Understanding the Volatile and Dangerous Middle East succeeds both as a reference work and an entertaining read. Even those knowledgeable about Middle East history will learn from this book. For instance, did you know that the secret signal for Egyptian forces to seize the Suez Canal was “Ferdinand de Lesseps” – the name of the chief engineer in the construction of the canal? Egyptian President Nasser embedded the signal in a speech he gave at Mansheyya Square in Alexandria on July 26, 1956. He repeated it “fourteen times in the space of 10 minutes,” Dr. Carol relates, which is amusing as it suggests Nasser didn’t trust his forces to get the message.
It isn’t surprising that the book is filled with such tidbits for Dr. Carol has spent a lifetime studying his subject. The author of six books, including Middle East Rules of Thumb, he will be most familiar to Arizona residents, where he has taught at the high school, college and graduate levels and is the official historian of the Sunday radio program “The Middle East Radio Forum.” He is also Middle East consultant to the Salem Radio Network.
The author’s section on Israel is first-rate, including an overview of Jewish ties to the Land from ancient times. There’s a strong section on population exchanges throughout history where Dr. Carol zeroes in on the double standard applied to Palestinian Arab refugees compared to the vastly greater number of those displaced in other conflicts. Carol also explains the true nature of the conflict: “It is not the ‘occupation’ of various territories that is the issue, but rather the Arab/Muslim pre-occupation with destroying the Jewish state, no matter what borders it has.” All of this will be familiar to readers ofOutpost, but sadly not to the wider public.

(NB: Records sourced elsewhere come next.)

(** The entries of the array at sector [lba] are in memory at [a]. *)
Definition loaded_at m d (lba a n : Z) : Prop := forall i, 0 <= i < n ->
  rd64 m (a + 128 * i) = entry_guid d lba i /\ rd64 m (a + 128 * i + 32) = entry_lba d lba i.

(** The partitions of [n] entries from [i]. *)
Definition lbas_from d (lba i n : Z) : list Z :=
  map (entry_lba d lba) (filter (fun i => entry_guid d lba i <> 0) (seqZ i n)).

Lemma load_entry s p k :
  0 <= phys_of p -> 0 <= k -> phys_of p + k < 2 ^ 47 ->
  ext2.on_mem (load64 (p + k)) s = (Ret (rd64 (p_mem (e_p s)) (phys_of p + k)), s).
Proof.
  intros Hp Hk Hlt. unfold ext2.on_mem, ext2.on_p, Pmm.on_mem, zoom, load64, gets.
  rewrite phys_of_add by lia. by destruct s as [[] ? ? ?].
Qed.

Lemma try_entries_run lba p N n : forall i s,
  0 <= i -> i + Z.of_nat n <= N -> phys_of p + 128 * N <= 2 ^ 47 ->
  loaded_at (p_mem (e_p s)) (e_disk s) lba (phys_of p) N -> capacity (e_disk s) < 2 ^ 64 ->
  Forall (volume_ok (e_disk s)) (lbas_from (e_disk s) lba i (Z.of_nat n)) ->
  for_loop n i (partitions.try_entry p) s =
    (Ret tt, with_fs s (fs_after (e_disk s) (e_fs s) (lbas_from (e_disk s) lba i (Z.of_nat n)))).
Proof.
  induction n as [|n IH]; intros i s Hi Hn Hp Hl Hc Hv.
  { cbn. unfold ret. by destruct s. }
  pose proof (phys_of_range p) as Hp0. destruct (Hl i ltac:(lia)) as [Hg Hs].
  unfold lbas_from in *. rewrite seqZ_cons in * by lia.
  replace (Z.pred (Z.of_nat (S n))) with (Z.of_nat n) in * by lia.
  replace (Z.succ i) with (i + 1) in * by lia.
  rewrite filter_cons in *. cbn [for_loop].
  rewrite (bind_run _ _ _ tt (if decide (entry_guid (e_disk s) lba i <> 0)
    then with_fs s (fs_after (e_disk s) (e_fs s) [entry_lba (e_disk s) lba i]) else s)).
  - case_decide as Hd.
    + cbn [map] in *. apply list.Forall_cons in Hv as [_ Hv].
      rewrite IH; cbn [with_fs e_p e_disk]; try done; try lia.
      rewrite !fs_after_cons. done.
    + by rewrite IH by (try done; lia).
  - unfold partitions.try_entry. cbv zeta. change GptPartitionEntry.size with 128.
    change GptPartitionEntry.pt_guid with 0. change GptPartitionEntry.start_lba with 32.
    rewrite (bind_run _ _ _ (entry_guid (e_disk s) lba i) s)
      by (rewrite Z.add_0_r, load_entry by lia; by rewrite Hg).
    case_decide as Hd; [|by replace (_ =? 0) with true by lia].
    replace (_ =? 0) with false by lia. cbn [map] in Hv. apply list.Forall_cons in Hv as [Hv _].
    rewrite (bind_run _ _ _ (entry_lba (e_disk s) lba i) s)
      by (rewrite <- Z.add_assoc, load_entry, Z.add_assoc by lia; by rewrite Hs).
    destruct (try_and_init_run s _ Hv Hc) as [r E]. rewrite (bind_run _ _ _ _ _ E).
    unfold ret. rewrite fs_after_cons. unfold fs_after, last_ext2. cbn.
    destruct (is_ext2 _ _); [done|by destruct s].
Qed.

(** ** The whole scan *)

Lemma slice_word m d a off len k n :
  0 <= k -> k + Z.of_nat n <= len ->
  rdn n (wr_bytes m a (slice d off len)) (a + k) = le_val (slice d (off + k) (Z.of_nat n)).
Proof.
  intros Hk Hn. rewrite rdn_rd_bytes. f_equal. apply list_eq. intros i.
  destruct (decide (i < n)%nat) as [Hi|Hi].
  - rewrite lookup_rd_bytes, rd8_wr_bytes, slice_length, decide_True by lia.
    unfold slice. rewrite !list_lookup_fmap.
    rewrite (proj2 (lookup_seqZ (off + k) (Z.of_nat n) i (off + k + Z.of_nat i))) by lia.
    rewrite (proj2 (lookup_seqZ off len _ (off + (k + Z.of_nat i)))) by lia.
    simpl. f_equal. rewrite Z.mod_small by apply content_byte. f_equal. lia.
  - rewrite !lookup_ge_None_2; [done|rewrite slice_length; lia|rewrite rd_bytes_length; lia].
Qed.

(** One byte of the signature is right: that is what the test of [scan] asks
    for. *)
Definition shares_byte (sig : list Z) : Prop :=
  exists i b, sig !! i = Some b /\ EFI_PART !! i = Some b.

Lemma signature_test sig : shares_byte sig ->
  forallb (fun ab => negb (fst ab =? snd ab)) (zip sig EFI_PART) = false.
Proof.
  intros (i & b & H1 & H2). destruct (forallb _ _) eqn:E; [|done].
  rewrite forallb_forall in E. specialize (E (b, b)). cbn in E. rewrite Z.eqb_refl in E.
  symmetry. apply E, list_elem_of_In, list_elem_of_lookup.
  exists i. apply lookup_zip_with_Some. eauto 10.
Qed.

(** What a scan of the disk relies on: a header that passes for a GPT header, its entries
    on the disk, a free run of frames for them at [q], and sound volumes. *)
Record gpt_setting s (bm : Bitmap) (q : Z) : Prop := {
  gs_alloc : p_alloc (e_p s) = Some bm;
  gs_pmm : pmm_inv (p_mem (e_p s)) bm;
  gs_disk : 512 + 92 <= capacity (e_disk s) < 2 ^ 64;
  gs_sig : shares_byte (gpt_signature (header_of (e_disk s)));
  gs_some : 0 < gpt_partition_entries (header_of (e_disk s));
  gs_start : 0 <= gpt_start_lba (header_of (e_disk s));
  gs_array : gpt_start_lba (header_of (e_disk s)) * 512
             + 128 * gpt_partition_entries (header_of (e_disk s)) <= capacity (e_disk s);
  gs_free : first_fit (test (p_mem (e_p s)) bm) (frames bm)
              (cdiv (gpt_partition_entries (header_of (e_disk s)) * 128) PAGE_SIZE) = Some q;
  gs_volumes : Forall (volume_ok (e_disk s)) (partitions_of (e_disk s));
}.

Lemma on_p_run_e {X} (c : M pstate X) s a p' :
  c (e_p s) = (Ret a, p') ->
  ext2.on_p c s = (Ret a, mkE p' (e_disk s) (e_fs s) (e_table s)).
Proof. intros E. unfold ext2.on_p. by rewrite (zoom_ret _ _ _ _ _ _ E). Qed.

Lemma header_entries_range d : gpt_partition_entries (header_of d) < 2 ^ 32.
Proof.
  unfold header_of, gpt_of. cbn [gpt_partition_entries].
  assert (Forall2 field_ok [8; 4; 4; 4]%nat (dec [8; 4; 4; 4]%nat (drop 72 (slice d 512 92)))) as Hf.
  { apply dec_fields. rewrite length_drop, slice_length by lia. simpl. lia. }
  revert Hf. generalize (dec [8; 4; 4; 4]%nat (drop 72 (slice d 512 92))). intros l Hf.
  do 2 (apply Forall2_cons_inv_l in Hf as (? & ? & ? & Hf & ->)).
  cbn. unfold field_ok in *. simpl Z.of_nat in *. lia.
Qed.

Lemma scan_run s bm q :
  gpt_setting s bm q ->
  exists m', partitions.scan s = (Ret (Some tt),
      mkE (mkP m' (Some bm)) (e_disk s)
        (fs_after (e_disk s) (e_fs s) (partitions_of (e_disk s))) (e_table s)) /\
    pmm_inv m' bm /\ (forall f, 0 <= f < frames bm -> test m' bm f = test (p_mem (e_p s)) bm f) /\
    (forall x, kept (p_mem (e_p s)) bm x 1 -> rd8 m' x = rd8 (p_mem (e_p s)) x).
Proof.
  intros [Hal Hpmm [Hd1 Hd2] Hsig Hsome Hst Harr Hfree Hvol].
  pose proof (header_entries_range (e_disk s)) as Hmax.
  set (h := header_of (e_disk s)) in *. set (N := gpt_partition_entries h) in *.
  set (n := cdiv (N * 128) PAGE_SIZE) in *. set (L := gpt_start_lba h) in *.
  pose proof (cdiv_pos (N * 128) PAGE_SIZE ltac:(lia) ltac:(done)) as Hn. fold n in Hn.
  pose proof (cdiv_bounds (N * 128) PAGE_SIZE ltac:(done)) as Hcd. fold n in Hcd.
  destruct (first_fit_bounds _ _ _ _ Hn Hfree) as (Hq & Hle & Hrun & _).
  destruct (box_new (e_p s) bm (N * 128) q Hal Hpmm ltac:(lia) Hfree) as (m1 & Eb & Ht & Hi1).
  pose proof (pi_addr _ _ Hpmm) as Hadd.
  assert (Hph : phys_of (PhysAddr.higher_half (q * PAGE_SIZE)) = q * PAGE_SIZE)
    by (apply phys_higher_half; unfold PAGE_SIZE in *; lia).
  set (ptr := PhysAddr.higher_half (q * PAGE_SIZE)) in *.
  set (bs := slice (e_disk s) (L * 512) (N * 128)).
  set (m2 := wr_bytes m1 (q * PAGE_SIZE) bs).
  assert (Hlen : length bs = Z.to_nat (N * 128)) by (apply slice_length; lia).
  assert (Hoff : agree m1 m2 (bm_base bm) (bm_len bm)).
  { intros x Hx. apply wr_bytes_only. rewrite Hlen. intros Hin.
    apply (run_off_storage (p_mem (e_p s)) bm q n x Hpmm Hq Hle Hrun); unfold PAGE_SIZE in *; lia. }
  destruct (box_drop (p_mem (e_p s)) m1 m2 bm q n Hpmm Hn Hfree Ht Hoff) as (m3 & Ed & Hbits & Honly & Hi3).
  exists m3. split_and!; [|done|done|].
  - unfold partitions.scan. change GPT_HEADER_SIZE with 92.
    rewrite (bind_run _ _ _ (Some (slice (e_disk s) 512 92)) s) by (apply read_bytes_eq; lia).
    cbv zeta. fold (header_of (e_disk s)). fold h. rewrite signature_test by done.
    cbn beta iota. change GptPartitionEntry.size with 128. fold N. fold L. unfold umul.
    rewrite (bind_run _ _ _ (N * 128) s) by (apply chk_ok; unfold usize; lia).
    rewrite (bind_run _ _ _ _ _ (on_p_run_e _ s _ _ Eb)). cbn [pb_data].
    set (s1 := mkE _ _ _ _).
    rewrite (bind_run _ _ _ (L * 512) s1) by (apply chk_ok; unfold u64; lia).
    set (s2 := mkE (mkP m2 (Some bm)) (e_disk s) (e_fs s) (e_table s)).
    rewrite (bind_run _ _ _ (Some tt) s2).
    2:{ rewrite read_to_eq by (unfold s1; cbn [e_disk]; lia). unfold with_mem, mem_of. cbn. by rewrite Hph. }
    set (s3 := with_fs s2 (fs_after (e_disk s) (e_fs s) (partitions_of (e_disk s)))).
    rewrite (bind_run _ _ _ (Some tt) s3).
    2:{ rewrite (bind_run _ _ _ tt s3); [done|]. unfold for_range. rewrite Z.sub_0_r.
        rewrite (try_entries_run L ptr N); cbn [e_p e_disk e_fs p_mem s2]; try lia; try done.
        - unfold s3, partitions_of, lbas_from. fold h N L. by rewrite Z2Nat.id by lia.
        - rewrite Hph. unfold PAGE_SIZE in *. lia.
        - intros i Hi. rewrite Hph. unfold m2, entry_guid, entry_lba.
          split; [|rewrite <- Z.add_assoc]; unfold bs; rewrite slice_word by lia; do 2 f_equal; lia.
        - unfold partitions_of in Hvol. fold h N L in Hvol. unfold lbas_from. by rewrite Z2Nat.id by lia. }
    by rewrite (bind_run _ _ _ _ _ (on_p_run_e _ s3 _ _ Ed)).
  - intros x [Hk1 Hk2 Hk3]. unfold far in Hk3.
    assert (Hout : ~ (q * PAGE_SIZE <= x < (q + n) * PAGE_SIZE)).
    { intros Hin. assert (q <= x / PAGE_SIZE < q + n) as Hdiv.
      { unfold PAGE_SIZE in *. split; [apply Z.div_le_lower_bound|apply Z.div_lt_upper_bound]; lia. }
      pose proof (Hk2 x ltac:(lia) ltac:(lia)) as Hused. by rewrite Hrun in Hused. }
    rewrite Honly by lia. unfold m2. rewrite wr_bytes_only by (rewrite Hlen; unfold PAGE_SIZE in *; lia).
    apply (tk_frame _ _ _ _ _ Ht); [done|lia].
Qed.

(** A header whose signature differs in every byte, and one without entries. *)
Lemma scan_other s :
  512 + 92 <= capacity (e_disk s) ->
  forallb (fun ab => negb (fst ab =? snd ab))
    (zip (gpt_signature (header_of (e_disk s))) EFI_PART) = true ->
  partitions.scan s = (Fault Todo, s).
Proof.
  intros Hc Hf. unfold partitions.scan. change GPT_HEADER_SIZE with 92.
  rewrite (bind_run _ _ _ (Some (slice (e_disk s) 512 92)) s) by (apply read_bytes_eq; lia).
  cbv zeta. fold (header_of (e_disk s)). by rewrite Hf.
Qed.

Lemma scan_empty s bm :
  p_alloc (e_p s) = Some bm -> pmm_inv (p_mem (e_p s)) bm -> 512 + 92 <= capacity (e_disk s) ->
  shares_byte (gpt_signature (header_of (e_disk s))) ->
  gpt_partition_entries (header_of (e_disk s)) = 0 ->
  partitions.scan s = (Fault Expect, s).
Proof.
  intros Hal Hp Hc Hs Hz. unfold partitions.scan. change GPT_HEADER_SIZE with 92.
  rewrite (bind_run _ _ _ (Some (slice (e_disk s) 512 92)) s) by (apply read_bytes_eq; lia).
  cbv zeta. fold (header_of (e_disk s)). rewrite signature_test, Hz by done.
  cbn beta iota. change GptPartitionEntry.size with 128. unfold umul.
  rewrite (bind_run _ _ _ 0 s) by (by apply chk_ok).
  unfold bind at 1, ext2.on_p, zoom, pmmbox.new. unfold bind at 1. rewrite div_ceil_eq by done.
  change (cdiv 0 PAGE_SIZE) with 0.
  unfold bind, pmm.get_calloc, pmm.get, bind, gets, expect, ret, on_mem, zoom.
  destruct s as [[m al] d fs t]. cbn in Hal, Hp |- *. subst al. by rewrite calloc_zero.
Qed.

(** ** Properties *)

(** C29.  [scan] of a disk with a GPT: every partition is tried in the order of the
    entries and [EXT2_FS] becomes the last one whose superblock has the EXT2
    signature (it stays as it was when there is none); the page allocator is as
    before, the disk and all memory in use are unchanged.  One correct byte of
    the signature is enough; a header with none ends in [todo!], and a table
    without entries in a panic. *)
Theorem scan_mounts_last s bm q :
  p_alloc (e_p s) = Some bm -> pmm_inv (p_mem (e_p s)) bm -> 512 + 92 <= capacity (e_disk s) ->
  (gpt_setting s bm q ->
   exists m', partitions.scan s = (Ret (Some tt),
       mkE (mkP m' (Some bm)) (e_disk s)
         match last_ext2 (e_disk s) (partitions_of (e_disk s)) with
         | Some lba => Some (volume (e_disk s) lba)
         | None => e_fs s
         end (e_table s)) /\
     pmm_inv m' bm /\ (forall f, 0 <= f < frames bm -> test m' bm f = test (p_mem (e_p s)) bm f) /\
     forall x, kept (p_mem (e_p s)) bm x 1 -> rd8 m' x = rd8 (p_mem (e_p s)) x) /\
  (~ shares_byte (gpt_signature (header_of (e_disk s))) -> partitions.scan s = (Fault Todo, s)) /\
  (shares_byte (gpt_signature (header_of (e_disk s))) ->
   gpt_partition_entries (header_of (e_disk s)) = 0 -> partitions.scan s = (Fault Expect, s)).
Proof.
  intros Hal Hp Hc. split_and!.
  - apply scan_run.
  - intros Hn. apply scan_other; [done|]. apply forallb_forall. intros [a b] Hin.
    apply list_elem_of_In, list_elem_of_lookup in Hin as [i Hi].
    apply lookup_zip_with_Some in Hi as (x & y & [= -> ->] & H1 & H2).
    cbn. destruct (Z.eqb_spec x y) as [->|]; [|done]. exfalso. apply Hn. by exists i, y.
  - intros Hs Hz. by apply (scan_empty s bm).
Qed.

The book is refreshingly un-PC, which becomes apparent right from the start when Dr. Carol opens with a list of basic principles. Here are just a few examples: “In the Arab/Muslim culture, pride, dignity and honor outrank truth on any scale of political values”; “The Arab/Muslim world views their history as starting in 622 C.E. Anything that happened before is an irrelevant myth”; and, “In the Islamic Middle East, the rational desire for peace is often perceived as weakness – a despised trait in that culture.”